::: Data supplied :::
Lemma brf2_report s failure disable p (triggered : bool) reason :
  0 < mk_trigger_candle_close_time_ms s → blank reason = false → (0 < dval p)%Q →
  (triggered = true → ∃ q, trigger_close BRF2_SHORT s q ∧ q = p ∧ failure = true ∧ disable = false) →
  answers BRF2_SHORT s
    (facts ← fact_snapshots BRF2_SHORT s
       [condition "rally_failure_confirmed" failure;
        condition "short_side_not_disabled" (negb disable);
        reference "rally_high_reference" (decimal_fact p);
        condition "strong_uptrend_disable" disable];
     computed_result BRF2_SHORT s triggered reason facts).
Proof. intros Ht Hr Hp Hc. reports ltac:(abstract_decimal p) s Hc. Qed.

(** The reports of the opening-range detectors: [p] protects, [q] is the other
    edge. *)
Section session.
Context (s : MarketSnapshot) (triggered crossed eligible : bool) (p q : Decimal) (start stop : Z).
Context (reason : str).
Hypothesis trigger_positive : 0 < mk_trigger_candle_close_time_ms s.
Hypothesis named : blank reason = false.
Hypothesis values_positive : (0 < dval p)%Q ∧ (0 < dval q)%Q ∧ 0 < start ∧ 0 < stop.

Ltac session_report :=
  let Hc := fresh "Hc" in
  destruct values_positive as (? & ? & ? & ?); clear values_positive; intros Hc;
  reports ltac:(abstract_decimal p; abstract_decimal q; abstract_ms start; abstract_ms stop) s Hc.

Lemma sor_long_report :
  (crossed = true → ∃ p', trigger_close SOR_LONG s p' ∧ p' = p) →
  answers SOR_LONG s
    (facts ← fact_snapshots SOR_LONG s
       [condition "opening_range_defined_v3" true; condition "breakout_edge_crossed_v3" crossed;
        reference "opening_range_high_reference_v3" (decimal_fact q);
        reference "opening_range_low_reference_v3" (decimal_fact p);
        reference "session_start_ms_v3" (ms_fact start); reference "session_end_ms_v3" (ms_fact stop)];
     computed_result SOR_LONG s crossed reason facts).
Proof. session_report. Qed.

Lemma sor_short_report :
  (crossed = true → ∃ p', trigger_close SOR_SHORT s p' ∧ p' = p) →
  answers SOR_SHORT s
    (facts ← fact_snapshots SOR_SHORT s
       [condition "opening_range_defined_v3" true; condition "breakdown_edge_crossed_v3" crossed;
        reference "opening_range_low_reference_v3" (decimal_fact q);
        reference "opening_range_high_reference_v3" (decimal_fact p);
        reference "session_start_ms_v3" (ms_fact start); reference "session_end_ms_v3" (ms_fact stop)];
     computed_result SOR_SHORT s crossed reason facts).
Proof. session_report. Qed.

Lemma sor_1h_long_report :
  (crossed = true → ∃ p', trigger_close SOR_1H_LONG s p' ∧ p' = p ∧ eligible = true) →
  answers SOR_1H_LONG s
    (facts ← fact_snapshots SOR_1H_LONG s
       [condition "opening_range_defined_1h_v1" true;
        condition "entry_hour_eligible_1h_v1" eligible; condition "breakout_edge_crossed_1h_v1" crossed;
        reference "opening_range_low_reference_1h_v1" (decimal_fact p);
        reference "opening_range_high_reference_1h_v1" (decimal_fact q);
        reference "session_start_ms_1h_v1" (ms_fact start);
        reference "session_end_ms_1h_v1" (ms_fact stop)];
     computed_result SOR_1H_LONG s crossed reason facts).
Proof. session_report. Qed.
:::
■ **What to produce**
Reproduce the records above in their entirety, unchanged.

■ **Expected output**
Lemma brf2_report s failure disable p (triggered : bool) reason :
  0 < mk_trigger_candle_close_time_ms s → blank reason = false → (0 < dval p)%Q →
  (triggered = true → ∃ q, trigger_close BRF2_SHORT s q ∧ q = p ∧ failure = true ∧ disable = false) →
  answers BRF2_SHORT s
    (facts ← fact_snapshots BRF2_SHORT s
       [condition "rally_failure_confirmed" failure;
        condition "short_side_not_disabled" (negb disable);
        reference "rally_high_reference" (decimal_fact p);
        condition "strong_uptrend_disable" disable];
     computed_result BRF2_SHORT s triggered reason facts).
Proof. intros Ht Hr Hp Hc. reports ltac:(abstract_decimal p) s Hc. Qed.

(** The reports of the opening-range detectors: [p] protects, [q] is the other
    edge. *)
Section session.
Context (s : MarketSnapshot) (triggered crossed eligible : bool) (p q : Decimal) (start stop : Z).
Context (reason : str).
Hypothesis trigger_positive : 0 < mk_trigger_candle_close_time_ms s.
Hypothesis named : blank reason = false.
Hypothesis values_positive : (0 < dval p)%Q ∧ (0 < dval q)%Q ∧ 0 < start ∧ 0 < stop.

Ltac session_report :=
  let Hc := fresh "Hc" in
  destruct values_positive as (? & ? & ? & ?); clear values_positive; intros Hc;
  reports ltac:(abstract_decimal p; abstract_decimal q; abstract_ms start; abstract_ms stop) s Hc.

Lemma sor_long_report :
  (crossed = true → ∃ p', trigger_close SOR_LONG s p' ∧ p' = p) →
  answers SOR_LONG s
    (facts ← fact_snapshots SOR_LONG s
       [condition "opening_range_defined_v3" true; condition "breakout_edge_crossed_v3" crossed;
        reference "opening_range_high_reference_v3" (decimal_fact q);
        reference "opening_range_low_reference_v3" (decimal_fact p);
        reference "session_start_ms_v3" (ms_fact start); reference "session_end_ms_v3" (ms_fact stop)];
     computed_result SOR_LONG s crossed reason facts).
Proof. session_report. Qed.

Lemma sor_short_report :
  (crossed = true → ∃ p', trigger_close SOR_SHORT s p' ∧ p' = p) →
  answers SOR_SHORT s
    (facts ← fact_snapshots SOR_SHORT s
       [condition "opening_range_defined_v3" true; condition "breakdown_edge_crossed_v3" crossed;
        reference "opening_range_low_reference_v3" (decimal_fact q);
        reference "opening_range_high_reference_v3" (decimal_fact p);
        reference "session_start_ms_v3" (ms_fact start); reference "session_end_ms_v3" (ms_fact stop)];
     computed_result SOR_SHORT s crossed reason facts).
Proof. session_report. Qed.

Lemma sor_1h_long_report :
  (crossed = true → ∃ p', trigger_close SOR_1H_LONG s p' ∧ p' = p ∧ eligible = true) →
  answers SOR_1H_LONG s
    (facts ← fact_snapshots SOR_1H_LONG s
       [condition "opening_range_defined_1h_v1" true;
        condition "entry_hour_eligible_1h_v1" eligible; condition "breakout_edge_crossed_1h_v1" crossed;
        reference "opening_range_low_reference_1h_v1" (decimal_fact p);
        reference "opening_range_high_reference_1h_v1" (decimal_fact q);
        reference "session_start_ms_1h_v1" (ms_fact start);
        reference "session_end_ms_1h_v1" (ms_fact stop)];
     computed_result SOR_1H_LONG s crossed reason facts).
Proof. session_report. Qed.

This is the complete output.